> [What this task involves]:
Set down exactly, and only, the lines from the one with "Fixpoint tokens (lvl" to the final line of the entries, both included.

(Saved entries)
(** [getcmd(buf, nbuf)]: the return value and the buffer. *)
Definition getcmd (buf : list Z) (nbuf : Z) : prog (Z * list Z) :=
  call (Uwrite 2 (chars "$ "));;
  buf ← inside (memset buf 0 nbuf);
  buf ← gets buf nbuf;
  c ← inside (buf !! 0%nat);
  Pret (if c =? 0 then -1 else 0, buf).

(** [while((fd = open("console", O_RDWR)) >= 0) ...] *)
Fixpoint open_console (k : nat) : prog unit :=
  match k with
  | O => Pfuel
  | S k =>
      fd ← uopen (lit "console") O_RDWR;
      if fd <? 0 then Pret tt
      else if 3 <=? fd then call (Uclose fd);; Pret tt
      else open_console k
  end.

(** The spaces and tabs at the beginning of the line. *)
Fixpoint skip_blanks (buf : list Z) : list Z :=
  match buf with
  | c :: l => if (c =? 32) || (c =? 9) then skip_blanks l else buf
  | [] => []
  end.

(** One command line, [cmd] being what follows the blanks. *)
Definition sh_line (c : list Z) : prog unit :=
  c0 ← inside (c !! 0%nat);
  if c0 =? 10 then Pret tt else
  if bool_decide (take 3 c = chars "cd ") then
    n ← inside (strlen c);
    c ← inside (set_char c (Z.to_nat (u32 (n - 1))) 0);
    r ← call (Uchdir (cstr (drop 3 c)));
    pwhen (r <? 0) (fprintf 2 "cannot cd %s\n" [UStr (Some (drop 3 c))])
  else
    pid ← fork1;
    pwhen (pid =? 0) (' (t, b) ← parsecmd c; runcmd (strings b t));;
    call Uwait;;
    Pret tt.

Fixpoint sh_loop (k : nat) (buf : list Z) : prog unit :=
  match k with
  | O => Pfuel
  | S k =>
      ' (r, buf) ← getcmd buf NBUF_SH;
      if r <? 0 then Pexit 0 else
      sh_line (skip_blanks buf);;
      sh_loop k buf
  end.

Definition sh_main `{Fuel} : prog unit :=
  open_console fuel;;
  sh_loop fuel (replicate (Z.to_nat NBUF_SH) 0).

Close Scope user_scope.

(** ** The parser is total

    On every line it either returns a well-formed command or reports an error. *)

(** The line of [es] characters at the beginning of [buf]. *)
Definition is_line (buf : list Z) (es : nat) : Prop :=
  buf !! es = Some 0 /\ forall i, (i < es)%nat -> exists c, buf !! i = Some c /\ c <> 0.

(** A command whose words are inside the line and whose argument vectors have room
    for their null pointer. *)
Fixpoint cmd_ok (es : nat) (c : cmd word) : Prop :=
  let word_ok (w : word) := (w.1 < w.2 <= es)%nat in
  match c with
  | EXEC argv => (length argv < MAXARGS)%nat /\ Forall word_ok argv
  | REDIR c file _ _ => cmd_ok es c /\ word_ok file
  | PIPE l r | LIST l r => cmd_ok es l /\ cmd_ok es r
  | BACK c => cmd_ok es c
  end.

Lemma in_set_cons a l c : a <> 0 -> in_set (a :: l) c = (a =? c) || in_set l c.
Proof.
  intros Ha. unfold in_set. cbn [strchr]. rewrite (proj2 (Z.eqb_neq a 0)) by done.
  destruct (a =? c); [done|]. by destruct (strchr l c) as [[|]|].
Qed.

(** [in_set] of a literal, character by character. *)
Ltac in_set_lit H :=
  repeat match type of H with
  | context [in_set (lit ?s) ?c] => let v := eval vm_compute in (lit s) in change (lit s) with v in H
  | context [in_set (_ :: _) _] => rewrite in_set_cons in H by discriminate
  | context [in_set [0] ?c] => change (in_set [0] c) with false in H
  end.

Lemma not_symbol c : c <> 62 -> in_set (lit "|();&<") c = false -> in_set symbols c = false.
Proof.
  intros Hc H. destruct (in_set symbols c) eqn:E; [|done]. unfold symbols in E.
  in_set_lit H. in_set_lit E. lia.
Qed.

Lemma uputs_reports fd out s P E :
  terminated s -> P (out ++ map u8 (cstr s)) tt -> reports fd out (uputs fd s) P E.
Proof.
  unfold terminated. revert out. induction s as [|c s IH]; intros out Hs HP; [by apply elem_of_nil in Hs|].
  simpl in *. destruct (c =? 0) eqn:Ec; [by rewrite app_nil_r in HP|]. simpl. rewrite Z.eqb_refl. intros _. simpl.
  apply IH; [bool_to_prop; set_solver|]. rewrite <- app_assoc. exact HP.
Qed.

(** The loop of [vprintf] at an ordinary character, and at a last [%s] and newline. *)
Lemma vprintf_char k fd out c fmt args P E :
  c <> 0 -> u8 c <> 37 -> reports fd (out ++ [u8 (u8 c)]) (vprintf_loop k fd false fmt args) P E ->
  reports fd out (vprintf_loop (S k) fd false (c :: fmt) args) P E.
Proof.
  intros Hc Hp Hk. cbn [vprintf_loop]. rewrite (proj2 (Z.eqb_neq c 0)), (proj2 (Z.eqb_neq _ 37)) by done.
  cbn [negb putc call pbind reports written]. rewrite Z.eqb_refl. intros _. exact Hk.
Qed.

Lemma vprintf_str k fd out s P E :
  terminated s -> P (out ++ map u8 (cstr s) ++ [10]) tt ->
  reports fd out (vprintf_loop (S (S (S (S k)))) fd false [37; 115; 10; 0] [UStr (Some s)]) P E.
Proof.
  intros Hs HP.
  change (reports fd out (pbind (pbind (uputs fd s) (fun _ => Pret (0%nat, @nil uarg)))
    (fun '(n, args) => vprintf_loop (S (S k)) fd false (drop n [10; 0]) args)) P E).
  apply reports_bind, reports_bind. apply uputs_reports; [done|]. cbn [reports drop].
  apply vprintf_char; [done|done|]. by rewrite <- app_assoc.
Qed.
(* ===== verification/ShellSpec.v ===== *)
(** * The shell parses what it prints

    A printer for commands and the theorem that [parsecmd] reads its output back:
    the grammar that the parser of [src/user/sh.c] implements. *)

From S2P Require Import Prelude Params FsTypes Kstring User Ulib Shell.

(** ** The printer *)

Inductive token : Type := TWord (w : list Z) | TSym (c : Z) | TAppend.

Definition token_text (t : token) : list Z :=
  match t with TWord w => w | TSym c => [c] | TAppend => [62; 62] end.

(** The tokens of a line, each followed by a space. *)
Definition render (ts : list token) : list Z := mjoin ((fun t => token_text t ++ [32]) <$> ts).

Lemma render_cons t ts : render (t :: ts) = token_text t ++ 32 :: render ts.
Proof. unfold render. simpl. by rewrite <- app_assoc. Qed.

Lemma render_app l1 l2 : render (l1 ++ l2) = render l1 ++ render l2.
Proof. unfold render. by rewrite fmap_app, join_app. Qed.

(** The operator of a redirection. *)
Definition redir_token (mode : Z) : token :=
  if mode =? O_RDONLY then TSym 60
  else if mode =? Z.lor (Z.lor O_WRONLY O_CREATE) O_TRUNC then TSym 62
  else TAppend.

Definition redir_tokens (r : redir (list Z)) : list token :=
  [redir_token (r_mode r); TWord (r_file r)].

(** Where a command stands: at the top of a line or in parentheses, before [&] or
    [;], in a pipeline, or where only a simple command or a block may stand. *)
Inductive level : Type := LLine | LBack | LPipe | LExec.

Definition paren (b : bool) (l : list token) : list token :=
  if b then TSym 40 :: l ++ [TSym 41] else l.

Fixpoint tokens (lvl : level) (c : cmd (list Z)) : list token :=
  match c with
  | EXEC argv => TWord <$> argv
  | REDIR c file mode fd => tokens LExec c ++ redir_tokens (Redir file mode fd)
  | PIPE l r =>
      paren (match lvl with LExec => true | _ => false end)
        (tokens LExec l ++ TSym 124 :: tokens LPipe r)
  | LIST l r =>
      paren (match lvl with LLine => false | _ => true end)
        (tokens LBack l ++ TSym 59 :: tokens LLine r)
  | BACK c =>
      paren (match lvl with LLine | LBack => false | _ => true end)
        (tokens LBack c ++ [TSym 38])
  end.

Definition print_cmd (c : cmd (list Z)) : list Z := render (tokens LLine c).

> [Expected output]:
Fixpoint tokens (lvl : level) (c : cmd (list Z)) : list token :=
  match c with
  | EXEC argv => TWord <$> argv
  | REDIR c file mode fd => tokens LExec c ++ redir_tokens (Redir file mode fd)
  | PIPE l r =>
      paren (match lvl with LExec => true | _ => false end)
        (tokens LExec l ++ TSym 124 :: tokens LPipe r)
  | LIST l r =>
      paren (match lvl with LLine => false | _ => true end)
        (tokens LBack l ++ TSym 59 :: tokens LLine r)
  | BACK c =>
      paren (match lvl with LLine | LBack => false | _ => true end)
        (tokens LBack c ++ [TSym 38])
  end.

Definition print_cmd (c : cmd (list Z)) : list Z := render (tokens LLine c).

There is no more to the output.